■ EXERCISE INPUT ■
◇ ◇ ◇ ◇ ◇ ◇ ◇

(** X20: in any state of the plugin, [_unload] only asks the monitor of
    the handle to cancel: the call itself neither ends nor starts a task,
    keeps the handle and touches no other task, and once the task of the
    handle has met the cancellation [is_monitor_running] is false and the
    monitors alive are those that were, less that one (so none, if no
    other was alive). *)
Theorem unload_cancels_the_monitor (p : plugin) :
  active (fst (_unload p)) = active p
  /\ _monitor_task (fst (_unload p)) = _monitor_task p
  /\ length (tasks (fst (_unload p))) = length (tasks p)
  /\ is_monitor_running (fst (_unload p)) = is_monitor_running p
  /\ (forall k, _monitor_task p <> Some k ->
        tasks (fst (_unload p)) !! k = tasks p !! k)
  /\ (forall h t, _monitor_task p = Some h -> tasks p !! h = Some t ->
        tasks (fst (_unload p)) !! h = Some (cancel t)
        /\ is_monitor_running (step (fst (_unload p)) (Exit h)) = false
        /\ active (step (fst (_unload p)) (Exit h))
           = (active p - (if done t then 0 else 1))%nat
        /\ (active p = (if done t then 0 else 1)%nat ->
            active (step (fst (_unload p)) (Exit h)) = 0%nat)).
Proof.
  assert (Hact : active (fst (_unload p)) = active p).
  { unfold _unload. destruct (is_monitor_running p) eqn:Hrun; [|reflexivity].
    unfold is_monitor_running in Hrun. unfold active. simpl.
    destruct (_monitor_task p) as [h|]; [|reflexivity].
    destruct (tasks p !! h) as [t|] eqn:Ht; [|discriminate].
    pose proof (alive_alter cancel h _ _ Ht) as H. rewrite done_cancel in H. lia. }
  assert (Hlook : forall h t, _monitor_task p = Some h -> tasks p !! h = Some t ->
            tasks (fst (_unload p)) !! h = Some (cancel t)).
  { intros h t Hh Ht. unfold _unload, is_monitor_running. rewrite Hh, Ht.
    destruct t; simpl; rewrite ?list_lookup_alter_eq, Ht; reflexivity. }
  split; [exact Hact|].
  split; [unfold _unload; destruct (is_monitor_running p); reflexivity|].
  split.
  { unfold _unload. destruct (is_monitor_running p); [|reflexivity]. simpl.
    destruct (_monitor_task p); [apply length_alter | reflexivity]. }
  split.
  { unfold is_monitor_running at 1 2.
    replace (_monitor_task (fst (_unload p))) with (_monitor_task p)
      by (unfold _unload; destruct (is_monitor_running p); reflexivity).
    destruct (_monitor_task p) as [h|] eqn:Hh; [|reflexivity].
    destruct (tasks p !! h) as [t|] eqn:Ht.
    - rewrite (Hlook h t eq_refl Ht), done_cancel. reflexivity.
    - unfold _unload, is_monitor_running. rewrite Hh, Ht. simpl. now rewrite Ht. }
  split.
  { intros k Hk. unfold _unload. destruct (is_monitor_running p); [|reflexivity]. simpl.
    destruct (_monitor_task p) as [h|]; [|reflexivity].
    apply list_lookup_alter_ne. congruence. }
  intros h t Hh Ht. split; [exact (Hlook h t Hh Ht)|].
  assert (Hexit : active (step (fst (_unload p)) (Exit h))
                  = (active p - (if done t then 0 else 1))%nat).
  { pose proof (alive_alter (fun _ => Finished) h _ _ (Hlook h t Hh Ht)) as H.
    rewrite done_cancel in H. simpl in H.
    unfold active in *. simpl. lia. }
  split; [|split; [exact Hexit | lia]].
  unfold is_monitor_running. simpl.
  replace (_monitor_task (fst (_unload p))) with (_monitor_task p)
    by (unfold _unload; destruct (is_monitor_running p); reflexivity).
  rewrite Hh, list_lookup_alter_eq, (Hlook h t Hh Ht). reflexivity.
Qed.

(** ** The further theorems at concrete inputs *)

Lemma do_login_transport_failure_witness :
  exists w' r,
    do_login unreachable_attempt portal = (w', Val r)
    /\ lr_success r = false /\ lr_status r = -1 /\ lr_error r = Some "timed out".
Proof.
  destruct (do_login_transport_failure unreachable_attempt portal "POST" "timed out")
    as (w' & r & evs & Hrun & H1 & H2 & _ & H4 & _); try reflexivity.
  - left. reflexivity.
  - exists w', r. repeat split; assumption.
Defined.

Lemma do_login_emits_what_it_returns_witness :
  exists w' r evs,
    do_login_awaited post_attempt Completed portal = (w', Val r)
    /\ trace w' = trace portal ++ evs
    /\ exists msg, login_statuses evs = [(lr_success r, lr_status r, msg)].
Proof.
  destruct (do_login_emits_what_it_returns post_attempt Completed portal eq_refl)
    as (w' & out & evs & Hrun & Htr & _ & Hret & Hval & _).
  destruct (Hret (or_introl eq_refl)) as [r ->].
  destruct (Hval r eq_refl) as [_ Hsent].
  destruct (Hsent eq_refl) as (msg & rq & Hst & _).
  exists w', r, evs. repeat split; try assumption. exists msg. exact Hst.
Defined.


Lemma test_ping_reports_probe_witness :
  exists w' r evs,
    test_ping test_env portal = (w', Val r)
    /\ trace w' = trace portal ++ evs
    /\ ping_statuses evs = [(pr_success r, 0)].
Proof.
  destruct (test_ping_reports_probe test_env portal 2 eq_refl)
    as (w' & r & evs & Hrun & _ & Htr & _ & _ & _ & Hst & _);
    [discriminate | reflexivity |].
  exists w', r, evs. repeat split; assumption.
Defined.

Lemma test_ping_rejects_bad_timeout_witness :
  exists msg,
    test_ping {| tp_cfg := fast_timeout_config; tp_ping := Val 0;
                 tp_now := 1700000012; tp_emit := Val tt |} portal
    = (portal, Exn (Error "ValueError" msg)).
Proof.
  exact (test_ping_rejects_bad_timeout
           {| tp_cfg := fast_timeout_config; tp_ping := Val 0;
              tp_now := 1700000012; tp_emit := Val tt |} portal "fast"
           eq_refl eq_refl eq_refl eq_refl).
Defined.

Lemma monitor_cycle_reports_each_probe_witness :
  exists w' cf' evs,
    monitor_cycle 2 (down 1124) portal = (w', Val cf')
    /\ trace w' = trace portal ++ evs
    /\ ping_statuses evs = [(false, 3)].
Proof.
  destruct (monitor_cycle_reports_each_probe 2 (down 1124) portal eq_refl)
    as (w' & cf' & evs & Hrun & Htr & _ & Hst & _); [lia|].
  exists w', cf', evs. repeat split; assumption.
Defined.

Lemma unset_settings_use_defaults_witness :
  exists w' cf' rest,
    monitor_cycle 2 (cycle_at untimed_config (Val 1) 1124) portal = (w', Val cf')
    /\ trace w' = trace portal ++ Exec ["ping"; "-c"; "1"; "-W"; "2"; "8.8.8.8"] 3 :: rest
    /\ sleeps rest = [60; 60].
Proof.
  destruct (unset_settings_use_defaults 2 (cycle_at untimed_config (Val 1) 1124) portal
              eq_refl eq_refl eq_refl eq_refl eq_refl)
    as (w' & cf' & rest & Hrun & Htr & _ & Hsl).
  exists w', cf', rest. repeat split; assumption.
Defined.

Lemma ping_monitor_cancelled_witness :
  exists h evs,
    runs (_ping_monitor [down 1000; cancelled_asleep 1062; down 1124] (Val tt)) portal
      h evs (Val Returned).
Proof.
  eexists _, _.
  eapply (ping_monitor_cancelled [down 1000] (cancelled_asleep 1062) [down 1124]
            (Val tt) portal); unfold runs; vm_compute; reflexivity.
Defined.

Lemma bad_interval_ends_monitor_witness :
  exists line,
    _ping_monitor [soon 1000; down 1062; down 1124] (Val tt) portal
    = ({| heap := heap portal;
          trace := trace portal ++ [Log Info "Ping monitor task started";
                                    Log Err line; Sleep 5] |},
       Val Returned).
Proof.
  exact (bad_interval_ends_monitor (soon 1000) [down 1062; down 1124] portal "soon"
           eq_refl eq_refl eq_refl eq_refl).
Defined.

Lemma stop_racing_start_orphans_a_monitor_witness :
  exists p',
    stop_ping_monitor (run [Start]) [Exit 0%nat; Start] = Some p'
    /\ is_monitor_running p' = false
    /\ active (fst (start_ping_monitor p')) = 2%nat.
Proof.
  destruct (stop_racing_start_orphans_a_monitor [Start] 0%nat eq_refl eq_refl)
    as (p' & Hstop & _ & Hrun & _ & Htwo).
  exists p'. repeat split; assumption.
Defined.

◇ ◇ ◇ ◇ ◇ ◇ ◇

■ ACTIVITY ■
From the listing above, copy out each line where the word "down" appears.

■ RESULT ■
    monitor_cycle 2 (down 1124) portal = (w', Val cf')
  destruct (monitor_cycle_reports_each_probe 2 (down 1124) portal eq_refl)
    runs (_ping_monitor [down 1000; cancelled_asleep 1062; down 1124] (Val tt)) portal
  eapply (ping_monitor_cancelled [down 1000] (cancelled_asleep 1062) [down 1124]
    _ping_monitor [soon 1000; down 1062; down 1124] (Val tt) portal
  exact (bad_interval_ends_monitor (soon 1000) [down 1062; down 1124] portal "soon"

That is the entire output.